» Assignment:
Print the records again, matching each line exactly.

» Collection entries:
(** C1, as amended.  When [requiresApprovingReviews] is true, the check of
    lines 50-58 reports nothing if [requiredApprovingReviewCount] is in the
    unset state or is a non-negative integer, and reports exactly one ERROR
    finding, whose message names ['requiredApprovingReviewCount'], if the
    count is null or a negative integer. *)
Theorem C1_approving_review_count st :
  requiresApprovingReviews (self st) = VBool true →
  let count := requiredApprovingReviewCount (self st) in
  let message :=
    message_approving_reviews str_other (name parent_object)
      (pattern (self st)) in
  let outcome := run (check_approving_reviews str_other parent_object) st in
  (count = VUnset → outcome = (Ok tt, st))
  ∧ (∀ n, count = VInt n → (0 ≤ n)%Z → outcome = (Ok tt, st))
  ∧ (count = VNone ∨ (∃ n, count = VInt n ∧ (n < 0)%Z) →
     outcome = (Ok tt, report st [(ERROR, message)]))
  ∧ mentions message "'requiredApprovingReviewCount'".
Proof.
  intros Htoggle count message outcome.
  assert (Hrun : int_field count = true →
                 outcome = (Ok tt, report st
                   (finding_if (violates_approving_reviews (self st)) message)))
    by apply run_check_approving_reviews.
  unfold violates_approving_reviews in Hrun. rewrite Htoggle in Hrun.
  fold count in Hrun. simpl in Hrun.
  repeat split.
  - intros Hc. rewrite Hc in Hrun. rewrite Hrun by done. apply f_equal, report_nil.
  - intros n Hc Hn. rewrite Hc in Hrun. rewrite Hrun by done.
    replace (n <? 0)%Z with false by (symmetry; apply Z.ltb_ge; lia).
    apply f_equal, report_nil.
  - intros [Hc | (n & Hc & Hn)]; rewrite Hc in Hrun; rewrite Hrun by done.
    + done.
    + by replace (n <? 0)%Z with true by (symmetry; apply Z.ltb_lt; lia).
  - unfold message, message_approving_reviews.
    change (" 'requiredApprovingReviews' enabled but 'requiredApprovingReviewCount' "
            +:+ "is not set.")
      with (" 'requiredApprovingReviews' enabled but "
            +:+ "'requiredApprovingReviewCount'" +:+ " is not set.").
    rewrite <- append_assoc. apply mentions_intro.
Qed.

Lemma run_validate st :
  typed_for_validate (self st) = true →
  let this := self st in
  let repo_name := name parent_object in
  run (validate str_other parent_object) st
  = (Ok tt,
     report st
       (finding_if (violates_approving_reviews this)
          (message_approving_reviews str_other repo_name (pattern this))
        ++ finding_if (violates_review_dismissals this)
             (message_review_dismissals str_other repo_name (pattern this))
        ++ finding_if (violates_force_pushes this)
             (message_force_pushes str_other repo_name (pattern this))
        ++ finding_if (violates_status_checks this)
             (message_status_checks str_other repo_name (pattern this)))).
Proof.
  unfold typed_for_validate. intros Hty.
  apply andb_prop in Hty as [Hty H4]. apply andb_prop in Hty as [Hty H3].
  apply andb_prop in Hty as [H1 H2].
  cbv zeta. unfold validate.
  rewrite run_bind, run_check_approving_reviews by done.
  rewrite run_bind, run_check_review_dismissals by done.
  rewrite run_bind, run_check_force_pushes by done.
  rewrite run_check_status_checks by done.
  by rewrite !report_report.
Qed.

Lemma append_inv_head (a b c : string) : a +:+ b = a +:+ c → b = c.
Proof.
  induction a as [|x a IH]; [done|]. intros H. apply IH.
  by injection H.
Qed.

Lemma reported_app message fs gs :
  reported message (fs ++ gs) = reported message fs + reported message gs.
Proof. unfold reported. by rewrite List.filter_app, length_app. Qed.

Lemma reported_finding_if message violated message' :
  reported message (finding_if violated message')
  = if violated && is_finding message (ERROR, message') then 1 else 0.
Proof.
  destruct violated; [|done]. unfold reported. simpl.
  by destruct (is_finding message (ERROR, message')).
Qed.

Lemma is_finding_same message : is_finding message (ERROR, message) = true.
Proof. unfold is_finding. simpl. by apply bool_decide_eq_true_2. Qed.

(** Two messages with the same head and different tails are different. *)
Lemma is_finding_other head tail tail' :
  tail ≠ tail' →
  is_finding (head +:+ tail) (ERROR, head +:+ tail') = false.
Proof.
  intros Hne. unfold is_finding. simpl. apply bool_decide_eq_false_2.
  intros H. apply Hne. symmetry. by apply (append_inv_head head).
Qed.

» Finished exercise:
(** C1, as amended.  When [requiresApprovingReviews] is true, the check of
    lines 50-58 reports nothing if [requiredApprovingReviewCount] is in the
    unset state or is a non-negative integer, and reports exactly one ERROR
    finding, whose message names ['requiredApprovingReviewCount'], if the
    count is null or a negative integer. *)
Theorem C1_approving_review_count st :
  requiresApprovingReviews (self st) = VBool true →
  let count := requiredApprovingReviewCount (self st) in
  let message :=
    message_approving_reviews str_other (name parent_object)
      (pattern (self st)) in
  let outcome := run (check_approving_reviews str_other parent_object) st in
  (count = VUnset → outcome = (Ok tt, st))
  ∧ (∀ n, count = VInt n → (0 ≤ n)%Z → outcome = (Ok tt, st))
  ∧ (count = VNone ∨ (∃ n, count = VInt n ∧ (n < 0)%Z) →
     outcome = (Ok tt, report st [(ERROR, message)]))
  ∧ mentions message "'requiredApprovingReviewCount'".
Proof.
  intros Htoggle count message outcome.
  assert (Hrun : int_field count = true →
                 outcome = (Ok tt, report st
                   (finding_if (violates_approving_reviews (self st)) message)))
    by apply run_check_approving_reviews.
  unfold violates_approving_reviews in Hrun. rewrite Htoggle in Hrun.
  fold count in Hrun. simpl in Hrun.
  repeat split.
  - intros Hc. rewrite Hc in Hrun. rewrite Hrun by done. apply f_equal, report_nil.
  - intros n Hc Hn. rewrite Hc in Hrun. rewrite Hrun by done.
    replace (n <? 0)%Z with false by (symmetry; apply Z.ltb_ge; lia).
    apply f_equal, report_nil.
  - intros [Hc | (n & Hc & Hn)]; rewrite Hc in Hrun; rewrite Hrun by done.
    + done.
    + by replace (n <? 0)%Z with true by (symmetry; apply Z.ltb_lt; lia).
  - unfold message, message_approving_reviews.
    change (" 'requiredApprovingReviews' enabled but 'requiredApprovingReviewCount' "
            +:+ "is not set.")
      with (" 'requiredApprovingReviews' enabled but "
            +:+ "'requiredApprovingReviewCount'" +:+ " is not set.").
    rewrite <- append_assoc. apply mentions_intro.
Qed.

Lemma run_validate st :
  typed_for_validate (self st) = true →
  let this := self st in
  let repo_name := name parent_object in
  run (validate str_other parent_object) st
  = (Ok tt,
     report st
       (finding_if (violates_approving_reviews this)
          (message_approving_reviews str_other repo_name (pattern this))
        ++ finding_if (violates_review_dismissals this)
             (message_review_dismissals str_other repo_name (pattern this))
        ++ finding_if (violates_force_pushes this)
             (message_force_pushes str_other repo_name (pattern this))
        ++ finding_if (violates_status_checks this)
             (message_status_checks str_other repo_name (pattern this)))).
Proof.
  unfold typed_for_validate. intros Hty.
  apply andb_prop in Hty as [Hty H4]. apply andb_prop in Hty as [Hty H3].
  apply andb_prop in Hty as [H1 H2].
  cbv zeta. unfold validate.
  rewrite run_bind, run_check_approving_reviews by done.
  rewrite run_bind, run_check_review_dismissals by done.
  rewrite run_bind, run_check_force_pushes by done.
  rewrite run_check_status_checks by done.
  by rewrite !report_report.
Qed.

Lemma append_inv_head (a b c : string) : a +:+ b = a +:+ c → b = c.
Proof.
  induction a as [|x a IH]; [done|]. intros H. apply IH.
  by injection H.
Qed.

Lemma reported_app message fs gs :
  reported message (fs ++ gs) = reported message fs + reported message gs.
Proof. unfold reported. by rewrite List.filter_app, length_app. Qed.

Lemma reported_finding_if message violated message' :
  reported message (finding_if violated message')
  = if violated && is_finding message (ERROR, message') then 1 else 0.
Proof.
  destruct violated; [|done]. unfold reported. simpl.
  by destruct (is_finding message (ERROR, message')).
Qed.

Lemma is_finding_same message : is_finding message (ERROR, message) = true.
Proof. unfold is_finding. simpl. by apply bool_decide_eq_true_2. Qed.

(** Two messages with the same head and different tails are different. *)
Lemma is_finding_other head tail tail' :
  tail ≠ tail' →
  is_finding (head +:+ tail) (ERROR, head +:+ tail') = false.
Proof.
  intros Hne. unfold is_finding. simpl. apply bool_decide_eq_false_2.
  intros H. apply Hne. symmetry. by apply (append_inv_head head).
Qed.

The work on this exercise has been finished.